[Collected data entries]

(* ===== verification/PathPattern.v ===== *)
(** * Route patterns and the regular expressions they compile to

    [HttpRouter::parse_path_pattern] and [WebsocketRouter::parse_path_pattern]
    turn a route pattern into a regular expression *string*; [std::regex]
    compiles that string, and [std::regex_match] matches request paths against
    it with ECMAScript backtracking. The fragment of the regular-expression
    language the sources produce is modelled here: anchors, literal and escaped
    characters, the one-segment group and the greedy any-character group. *)
From S2P Require Import Prelude Text.

(** ** Parameter tokens ([std::sregex_iterator] over the parameter regex) *)
Definition ident_start (c : ascii) : bool := isalpha c || bool_decide (c = "_"%char).
Definition ident_char (c : ascii) : bool := isalnum c || bool_decide (c = "_"%char).
Fixpoint take_while (p : ascii → bool) (s : bytes) : bytes :=
  match s with [] => [] | c :: s => if p c then c :: take_while p s else [] end.

(** [:name] *)
Definition match_colon_param (s : bytes) : option (bytes * bytes) :=
  match s with
  | c0 :: c :: t =>
      if bool_decide (c0 = ":"%char) && ident_start c
      then Some (c :: take_while ident_char t, drop_while ident_char t) else None
  | _ => None
  end.
(** [{name}] *)
Definition match_brace_param (s : bytes) : option (bytes * bytes) :=
  match s with
  | c0 :: c :: t =>
      if bool_decide (c0 = "{"%char) && ident_start c
      then match drop_while ident_char t with
           | c1 :: r => if bool_decide (c1 = "}"%char)
                        then Some (c :: take_while ident_char t, r) else None
           | [] => None
           end
      else None
  | _ => None
  end.
Definition match_http_param (s : bytes) : option (bytes * bytes) :=
  match match_colon_param s with Some r => Some r | None => match_brace_param s end.

(** The successive leftmost matches: for each one the literal text before it
    ([prefix()]) and the parameter name, then the text after the last match. *)
Fixpoint scan_params (mp : bytes → option (bytes * bytes)) (fuel : nat) (s : bytes) :
    list (bytes * bytes) * bytes :=
  match fuel, s with
  | O, _ | _, [] => ([], s)
  | S fuel, c :: t =>
      match mp s with
      | Some (name, rest) =>
          let '(l, tail) := scan_params mp fuel rest in (([], name) :: l, tail)
      | None =>
          match scan_params mp fuel t with
          | ((p, name) :: l, tail) => ((c :: p, name) :: l, tail)
          | ([], tail) => ([], c :: tail)
          end
      end
  end.
Definition params_of (mp : bytes → option (bytes * bytes)) (s : bytes) :=
  scan_params mp (length s) s.

(** ** Building the expression *)
Definition regex_special (c : ascii) : bool :=
  bool_decide (c ∈ str "\.+*?|()[]{}^$").
(** [std::regex_replace] putting a backslash before every special character. *)
Definition escape_literal (s : bytes) : bytes :=
  s ≫= λ c, if regex_special c then ["\"%char; c] else [c].

(** The counting loop over the '/'-separated segments of a literal part. *)
Fixpoint count_segments_from (fuel : nat) (s : bytes) (start : nat) (count : Z) : Z :=
  match fuel with
  | O => count
  | S fuel =>
      match find_char "/"%char s start with
      | Some found =>
          count_segments_from fuel s (found + 1)
            (if bool_decide (start < found) then (count + 1)%Z else count)
      | None => if bool_decide (start < length s) then (count + 1)%Z else count
      end
  end.
Definition count_segments (s : bytes) : Z :=
  if bool_decide (s = []) then 0%Z else count_segments_from (S (length s)) s 0 0.
Definition count_slashes (s : bytes) : Z := Z.of_nat (length (filter (λ c, c = "/"%char) s)).

Definition seg_group : bytes := str "([^/]+)".
Definition any_group : bytes := str "(.*)".

(** The body shared by both [parse_path_pattern]s: every parameter but the last
    becomes a one-segment group, the last one a greedy group. *)
Fixpoint pattern_body (l : list (bytes * bytes)) (tail : bytes) : bytes :=
  match l with
  | [] => escape_literal tail
  | (literal, _) :: l =>
      escape_literal literal ++ (if bool_decide (l = []) then any_group else seg_group)
        ++ pattern_body l tail
  end.
Definition pattern_regex (l : list (bytes * bytes)) (tail : bytes) : bytes :=
  str "^" ++ pattern_body l tail ++ str "$".

(** ** [std::regex]: compilation of the fragment *)
Inductive atom := RLit (c : ascii) | RSeg | RAny.
Abbreviation regex := (list atom).

Fixpoint compile_atoms (fuel : nat) (s : bytes) : option regex :=
  match fuel with
  | O => None
  | S fuel =>
      match s with
      | [] => None
      | c :: t =>
          if bool_decide (s = str "$") then Some []
          else if starts_with seg_group s then cons RSeg <$> compile_atoms fuel (drop 7 s)
          else if starts_with any_group s then cons RAny <$> compile_atoms fuel (drop 4 s)
          else if bool_decide (c = "\"%char) then
            match t with e :: t => cons (RLit e) <$> compile_atoms fuel t | [] => None end
          else if regex_special c then None
          else cons (RLit c) <$> compile_atoms fuel t
      end
  end.
(** [None] is a [std::regex_error] (or an expression outside the fragment). *)
Definition compile_regex (s : bytes) : option regex :=
  match s with
  | c :: t => if bool_decide (c = "^"%char) then compile_atoms (length s) t else None
  | [] => None
  end.

(** ** [std::regex_match] *)
Definition any_char (c : ascii) : bool := negb (is_eol c).
Definition not_slash (c : ascii) : bool := negb (bool_decide (c = "/"%char)).

(** Greedy repetition: the longest run first, then one character less. *)
Fixpoint try_down {A} (f : nat → option A) (min n : nat) : option A :=
  if bool_decide (n < min) then None
  else match f n with
       | Some r => Some r
       | None => match n with O => None | S n => try_down f min n end
       end.
Fixpoint regex_match (r : regex) (s : bytes) : option (list bytes) :=
  match r with
  | [] => if bool_decide (s = []) then Some [] else None
  | RLit c :: r => match s with x :: s => if bool_decide (x = c) then regex_match r s else None | [] => None end
  | RSeg :: r => try_down (λ n, cons (take n s) <$> regex_match r (drop n s)) 1 (length (take_while not_slash s))
  | RAny :: r => try_down (λ n, cons (take n s) <$> regex_match r (drop n s)) 0 (length (take_while any_char s))
  end.

(** ** The two pattern parsers *)
Record parsed_pattern := {
  pp_regex_str : bytes;
  pp_param_names : list bytes;
  pp_literal_segments : Z;
  pp_dynamic_segments : Z;
}.
Definition sum_counts (count : bytes → Z) (l : list (bytes * bytes)) (tail : bytes) : Z :=
  (foldr Z.add 0 ((count ∘ fst) <$> l) + count tail)%Z.

Definition http_parse_path_pattern (path_pattern : bytes) : parsed_pattern :=
  let '(l, tail) := params_of match_http_param path_pattern in
  {| pp_regex_str := pattern_regex l tail;
     pp_param_names := l.*2;
     pp_literal_segments := sum_counts count_segments l tail;
     pp_dynamic_segments := zlen l |}.

Definition ws_parse_path_pattern (pattern : bytes) : parsed_pattern :=
  let '(l, tail) := params_of match_colon_param pattern in
  {| pp_regex_str := pattern_regex l tail;
     pp_param_names := l.*2;
     pp_literal_segments := sum_counts count_slashes l tail;
     pp_dynamic_segments := zlen l |}.

(** [compare_specificity]: more literal segments first, then fewer parameters. *)
Definition compare_specificity (a b : Z * Z) : bool :=
  if bool_decide (a.1 = b.1) then bool_decide (a.2 < b.2)%Z else bool_decide (b.1 < a.1)%Z.

(** ** The interface routers rely on *)
Class PathCompiler := {
  compile_path : bytes → parsed_pattern;
  compile_path_regex (p : bytes) :
    ∃ r, compile_regex (pp_regex_str (compile_path p)) = Some r ∧
         ∀ path caps, regex_match r path = Some caps → length caps = length (pp_param_names (compile_path p));
}.

(** ** Reference semantics of a pattern

    A path matches when it is the literals interleaved with parameter values:
    every value but the last is a non-empty string without '/', the last one is
    any string without line terminators. *)
Inductive pattern_matches : list (bytes * bytes) → bytes → bytes → list bytes → Prop :=
| pm_tail tail : pattern_matches [] tail tail []
| pm_last literal name tail v rest :
    Forall (λ c, any_char c = true) v →
    pattern_matches [] tail rest [] →
    pattern_matches [(literal, name)] tail (literal ++ v ++ rest) [v]
| pm_seg literal name l tail v rest vs :
    l ≠ [] → v ≠ [] → Forall (λ c, not_slash c = true) v →
    pattern_matches l tail rest vs →
    pattern_matches ((literal, name) :: l) tail (literal ++ v ++ rest) (v :: vs).

Inductive denotes : regex → bytes → list bytes → Prop :=
| den_nil : denotes [] [] []
| den_lit c r s caps : denotes r s caps → denotes (RLit c :: r) (c :: s) caps
| den_seg r v s caps : v ≠ [] → Forall (λ c, not_slash c = true) v →
    denotes r s caps → denotes (RSeg :: r) (v ++ s) (v :: caps)
| den_any r v s caps : Forall (λ c, any_char c = true) v →
    denotes r s caps → denotes (RAny :: r) (v ++ s) (v :: caps).

(** Left-to-right comparison of capture lengths: ECMAScript's greedy choice. *)
Inductive longer_eq : list bytes → list bytes → Prop :=
| le_nil : longer_eq [] []
| le_longer v w vs ws : length w < length v → longer_eq (v :: vs) (w :: ws)
| le_same v vs ws : longer_eq vs ws → longer_eq (v :: vs) (v :: ws).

### [Task statement]
Scan the entries above for the word "ascii" and collect each line holding it.

### [Result of this exercise]
Definition ident_start (c : ascii) : bool := isalpha c || bool_decide (c = "_"%char).
Definition ident_char (c : ascii) : bool := isalnum c || bool_decide (c = "_"%char).
Fixpoint take_while (p : ascii → bool) (s : bytes) : bytes :=
Definition regex_special (c : ascii) : bool :=
Inductive atom := RLit (c : ascii) | RSeg | RAny.
Definition any_char (c : ascii) : bool := negb (is_eol c).
Definition not_slash (c : ascii) : bool := negb (bool_decide (c = "/"%char)).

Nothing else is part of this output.